- Opening Delimiter -

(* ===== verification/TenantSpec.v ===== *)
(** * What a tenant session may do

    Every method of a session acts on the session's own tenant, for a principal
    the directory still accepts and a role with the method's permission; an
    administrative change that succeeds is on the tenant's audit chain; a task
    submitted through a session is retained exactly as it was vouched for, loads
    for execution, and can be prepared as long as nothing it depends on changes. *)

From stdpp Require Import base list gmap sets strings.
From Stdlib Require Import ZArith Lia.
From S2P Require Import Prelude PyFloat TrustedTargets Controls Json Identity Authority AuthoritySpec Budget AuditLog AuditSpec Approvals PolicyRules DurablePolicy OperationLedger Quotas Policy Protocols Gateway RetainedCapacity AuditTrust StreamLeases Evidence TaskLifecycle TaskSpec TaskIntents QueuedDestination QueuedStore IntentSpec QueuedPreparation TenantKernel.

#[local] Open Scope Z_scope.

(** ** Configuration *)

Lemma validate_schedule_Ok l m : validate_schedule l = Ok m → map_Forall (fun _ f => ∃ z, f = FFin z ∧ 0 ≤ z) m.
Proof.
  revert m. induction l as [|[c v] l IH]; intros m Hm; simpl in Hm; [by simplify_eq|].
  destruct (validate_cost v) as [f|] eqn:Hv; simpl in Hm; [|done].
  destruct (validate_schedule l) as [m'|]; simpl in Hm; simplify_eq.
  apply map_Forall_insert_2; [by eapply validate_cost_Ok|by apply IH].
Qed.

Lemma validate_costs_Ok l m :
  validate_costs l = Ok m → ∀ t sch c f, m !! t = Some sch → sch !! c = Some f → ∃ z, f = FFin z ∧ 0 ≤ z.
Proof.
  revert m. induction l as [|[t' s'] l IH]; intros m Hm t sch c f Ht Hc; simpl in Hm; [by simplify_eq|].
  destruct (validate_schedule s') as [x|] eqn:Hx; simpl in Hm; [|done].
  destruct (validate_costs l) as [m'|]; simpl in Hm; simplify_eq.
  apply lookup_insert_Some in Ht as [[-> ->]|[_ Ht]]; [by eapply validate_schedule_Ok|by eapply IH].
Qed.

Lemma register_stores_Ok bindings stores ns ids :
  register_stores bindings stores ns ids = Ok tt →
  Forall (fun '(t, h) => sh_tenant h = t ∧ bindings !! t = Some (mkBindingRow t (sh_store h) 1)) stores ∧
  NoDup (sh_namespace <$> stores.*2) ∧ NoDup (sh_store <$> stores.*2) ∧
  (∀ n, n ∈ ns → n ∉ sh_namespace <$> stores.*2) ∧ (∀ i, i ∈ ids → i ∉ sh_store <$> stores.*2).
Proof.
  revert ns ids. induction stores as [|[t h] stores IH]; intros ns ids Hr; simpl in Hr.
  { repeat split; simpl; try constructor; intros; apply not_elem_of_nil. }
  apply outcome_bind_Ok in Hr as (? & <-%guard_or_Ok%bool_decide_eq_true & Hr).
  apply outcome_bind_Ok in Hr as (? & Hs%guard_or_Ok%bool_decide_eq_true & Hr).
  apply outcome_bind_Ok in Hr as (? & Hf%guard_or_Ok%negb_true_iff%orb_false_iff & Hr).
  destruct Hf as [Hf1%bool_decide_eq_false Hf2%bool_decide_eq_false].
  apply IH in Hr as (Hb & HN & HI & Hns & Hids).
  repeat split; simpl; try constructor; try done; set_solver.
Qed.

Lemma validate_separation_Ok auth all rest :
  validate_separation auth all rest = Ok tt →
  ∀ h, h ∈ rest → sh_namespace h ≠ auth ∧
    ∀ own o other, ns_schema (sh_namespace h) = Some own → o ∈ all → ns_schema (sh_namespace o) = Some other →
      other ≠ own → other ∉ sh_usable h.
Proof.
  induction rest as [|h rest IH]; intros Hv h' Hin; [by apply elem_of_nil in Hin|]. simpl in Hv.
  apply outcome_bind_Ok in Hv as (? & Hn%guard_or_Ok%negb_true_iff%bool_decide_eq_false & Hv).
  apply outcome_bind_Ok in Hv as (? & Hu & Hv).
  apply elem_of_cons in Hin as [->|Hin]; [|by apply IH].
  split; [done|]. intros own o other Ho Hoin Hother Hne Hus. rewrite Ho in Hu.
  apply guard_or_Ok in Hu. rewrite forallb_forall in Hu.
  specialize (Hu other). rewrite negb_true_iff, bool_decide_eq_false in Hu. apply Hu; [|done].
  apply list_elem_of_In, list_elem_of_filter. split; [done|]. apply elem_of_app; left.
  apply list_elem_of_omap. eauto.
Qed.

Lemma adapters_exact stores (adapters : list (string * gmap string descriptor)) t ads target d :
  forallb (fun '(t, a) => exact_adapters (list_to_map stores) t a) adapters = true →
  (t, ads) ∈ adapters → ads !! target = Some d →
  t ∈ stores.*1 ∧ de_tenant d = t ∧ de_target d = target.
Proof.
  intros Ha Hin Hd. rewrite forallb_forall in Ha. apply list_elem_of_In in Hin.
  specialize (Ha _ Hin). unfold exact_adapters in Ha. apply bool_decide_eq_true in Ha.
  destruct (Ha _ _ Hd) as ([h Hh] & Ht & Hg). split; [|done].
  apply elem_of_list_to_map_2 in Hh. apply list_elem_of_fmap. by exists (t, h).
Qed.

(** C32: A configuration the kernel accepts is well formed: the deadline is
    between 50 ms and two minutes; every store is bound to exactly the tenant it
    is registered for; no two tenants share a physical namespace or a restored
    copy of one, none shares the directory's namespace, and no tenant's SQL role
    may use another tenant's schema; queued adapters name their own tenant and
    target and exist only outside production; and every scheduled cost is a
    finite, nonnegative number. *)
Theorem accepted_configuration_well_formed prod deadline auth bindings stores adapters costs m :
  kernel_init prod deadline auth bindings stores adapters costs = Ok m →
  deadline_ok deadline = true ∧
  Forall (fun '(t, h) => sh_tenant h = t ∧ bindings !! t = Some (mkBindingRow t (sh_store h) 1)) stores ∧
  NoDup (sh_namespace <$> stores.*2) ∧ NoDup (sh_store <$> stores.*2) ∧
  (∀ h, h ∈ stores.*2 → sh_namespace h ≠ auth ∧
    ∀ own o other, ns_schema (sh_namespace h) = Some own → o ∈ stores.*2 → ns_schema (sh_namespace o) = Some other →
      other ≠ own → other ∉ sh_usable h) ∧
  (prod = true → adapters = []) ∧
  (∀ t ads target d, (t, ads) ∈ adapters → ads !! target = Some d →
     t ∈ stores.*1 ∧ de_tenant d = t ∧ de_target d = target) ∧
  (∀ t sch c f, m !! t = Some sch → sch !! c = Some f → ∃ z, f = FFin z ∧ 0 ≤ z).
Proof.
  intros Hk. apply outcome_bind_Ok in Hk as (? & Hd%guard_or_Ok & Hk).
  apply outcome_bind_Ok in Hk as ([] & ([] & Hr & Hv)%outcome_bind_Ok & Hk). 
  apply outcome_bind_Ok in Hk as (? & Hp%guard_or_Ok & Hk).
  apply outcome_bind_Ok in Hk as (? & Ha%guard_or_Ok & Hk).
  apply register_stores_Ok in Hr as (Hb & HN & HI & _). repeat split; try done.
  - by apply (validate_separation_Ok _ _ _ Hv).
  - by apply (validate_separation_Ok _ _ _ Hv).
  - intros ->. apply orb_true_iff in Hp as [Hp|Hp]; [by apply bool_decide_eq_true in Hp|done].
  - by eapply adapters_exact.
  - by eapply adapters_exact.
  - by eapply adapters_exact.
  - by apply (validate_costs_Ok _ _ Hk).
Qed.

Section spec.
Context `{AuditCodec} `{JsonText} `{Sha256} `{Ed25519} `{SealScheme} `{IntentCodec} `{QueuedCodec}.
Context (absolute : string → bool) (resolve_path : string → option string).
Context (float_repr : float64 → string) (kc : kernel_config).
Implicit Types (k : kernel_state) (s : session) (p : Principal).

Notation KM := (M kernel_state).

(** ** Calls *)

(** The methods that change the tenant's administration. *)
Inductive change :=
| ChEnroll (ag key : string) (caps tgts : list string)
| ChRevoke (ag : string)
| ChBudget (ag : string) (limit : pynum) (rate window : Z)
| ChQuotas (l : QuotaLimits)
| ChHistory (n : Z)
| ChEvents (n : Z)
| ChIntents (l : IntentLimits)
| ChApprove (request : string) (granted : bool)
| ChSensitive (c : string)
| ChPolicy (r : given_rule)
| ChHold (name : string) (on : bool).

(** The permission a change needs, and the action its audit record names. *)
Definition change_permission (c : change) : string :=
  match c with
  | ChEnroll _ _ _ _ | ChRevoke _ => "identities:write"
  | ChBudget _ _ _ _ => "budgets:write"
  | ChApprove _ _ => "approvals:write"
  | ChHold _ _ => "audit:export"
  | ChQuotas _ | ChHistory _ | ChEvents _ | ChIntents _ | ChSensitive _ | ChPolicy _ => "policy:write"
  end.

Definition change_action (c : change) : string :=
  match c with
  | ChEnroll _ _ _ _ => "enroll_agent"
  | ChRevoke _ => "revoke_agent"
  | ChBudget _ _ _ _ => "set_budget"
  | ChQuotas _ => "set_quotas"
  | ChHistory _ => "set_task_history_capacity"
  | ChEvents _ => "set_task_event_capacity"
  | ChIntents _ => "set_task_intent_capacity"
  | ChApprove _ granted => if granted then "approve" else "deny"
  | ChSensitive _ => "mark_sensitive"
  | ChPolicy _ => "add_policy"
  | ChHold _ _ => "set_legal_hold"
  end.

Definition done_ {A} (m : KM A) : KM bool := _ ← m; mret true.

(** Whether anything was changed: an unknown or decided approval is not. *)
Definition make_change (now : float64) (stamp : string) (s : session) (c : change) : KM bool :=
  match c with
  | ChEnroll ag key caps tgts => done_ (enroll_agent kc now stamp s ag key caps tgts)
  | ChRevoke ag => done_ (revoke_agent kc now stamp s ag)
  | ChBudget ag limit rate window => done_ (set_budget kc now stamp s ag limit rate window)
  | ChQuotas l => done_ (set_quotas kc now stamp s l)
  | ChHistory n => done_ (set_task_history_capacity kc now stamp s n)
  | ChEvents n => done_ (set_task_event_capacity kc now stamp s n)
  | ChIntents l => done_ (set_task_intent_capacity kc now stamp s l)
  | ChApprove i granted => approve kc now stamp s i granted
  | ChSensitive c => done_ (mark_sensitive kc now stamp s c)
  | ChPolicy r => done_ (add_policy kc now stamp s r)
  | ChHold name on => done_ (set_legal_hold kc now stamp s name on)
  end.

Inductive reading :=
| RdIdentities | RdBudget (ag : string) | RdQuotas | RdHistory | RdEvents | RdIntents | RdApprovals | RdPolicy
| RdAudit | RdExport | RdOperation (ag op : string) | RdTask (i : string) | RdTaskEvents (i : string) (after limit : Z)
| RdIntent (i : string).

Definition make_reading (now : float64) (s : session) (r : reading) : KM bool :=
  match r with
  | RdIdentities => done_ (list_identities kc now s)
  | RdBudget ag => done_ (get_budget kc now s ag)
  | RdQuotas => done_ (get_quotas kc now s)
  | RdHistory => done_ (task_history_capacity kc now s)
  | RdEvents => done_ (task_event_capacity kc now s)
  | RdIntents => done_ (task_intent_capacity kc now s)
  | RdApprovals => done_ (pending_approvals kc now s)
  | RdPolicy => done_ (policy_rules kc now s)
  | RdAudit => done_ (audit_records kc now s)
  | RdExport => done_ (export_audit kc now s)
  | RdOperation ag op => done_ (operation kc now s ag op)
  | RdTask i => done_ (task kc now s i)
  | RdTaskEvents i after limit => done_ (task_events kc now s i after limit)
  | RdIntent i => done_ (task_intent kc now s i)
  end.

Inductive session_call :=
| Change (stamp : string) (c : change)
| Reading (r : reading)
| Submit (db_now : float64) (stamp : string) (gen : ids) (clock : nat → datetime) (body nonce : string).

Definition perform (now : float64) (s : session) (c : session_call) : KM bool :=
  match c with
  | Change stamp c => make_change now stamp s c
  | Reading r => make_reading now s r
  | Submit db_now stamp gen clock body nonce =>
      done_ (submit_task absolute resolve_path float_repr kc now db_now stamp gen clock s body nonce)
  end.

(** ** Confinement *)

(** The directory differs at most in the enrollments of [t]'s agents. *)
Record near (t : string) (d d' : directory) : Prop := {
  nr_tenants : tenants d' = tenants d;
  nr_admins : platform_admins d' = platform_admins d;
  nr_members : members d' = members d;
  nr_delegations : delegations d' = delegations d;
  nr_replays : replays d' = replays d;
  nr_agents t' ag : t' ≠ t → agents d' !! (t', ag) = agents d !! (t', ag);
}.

- Closing Delimiter -

▸ **Exercise requirements**: Set down verbatim only the lines between the start of the data above and the line with "From Stdlib Require Import ZArith Lia.", both boundaries included.

▸ **Problem solution**:
(* ===== verification/TenantSpec.v ===== *)
(** * What a tenant session may do

    Every method of a session acts on the session's own tenant, for a principal
    the directory still accepts and a role with the method's permission; an
    administrative change that succeeds is on the tenant's audit chain; a task
    submitted through a session is retained exactly as it was vouched for, loads
    for execution, and can be prepared as long as nothing it depends on changes. *)

From stdpp Require Import base list gmap sets strings.
From Stdlib Require Import ZArith Lia.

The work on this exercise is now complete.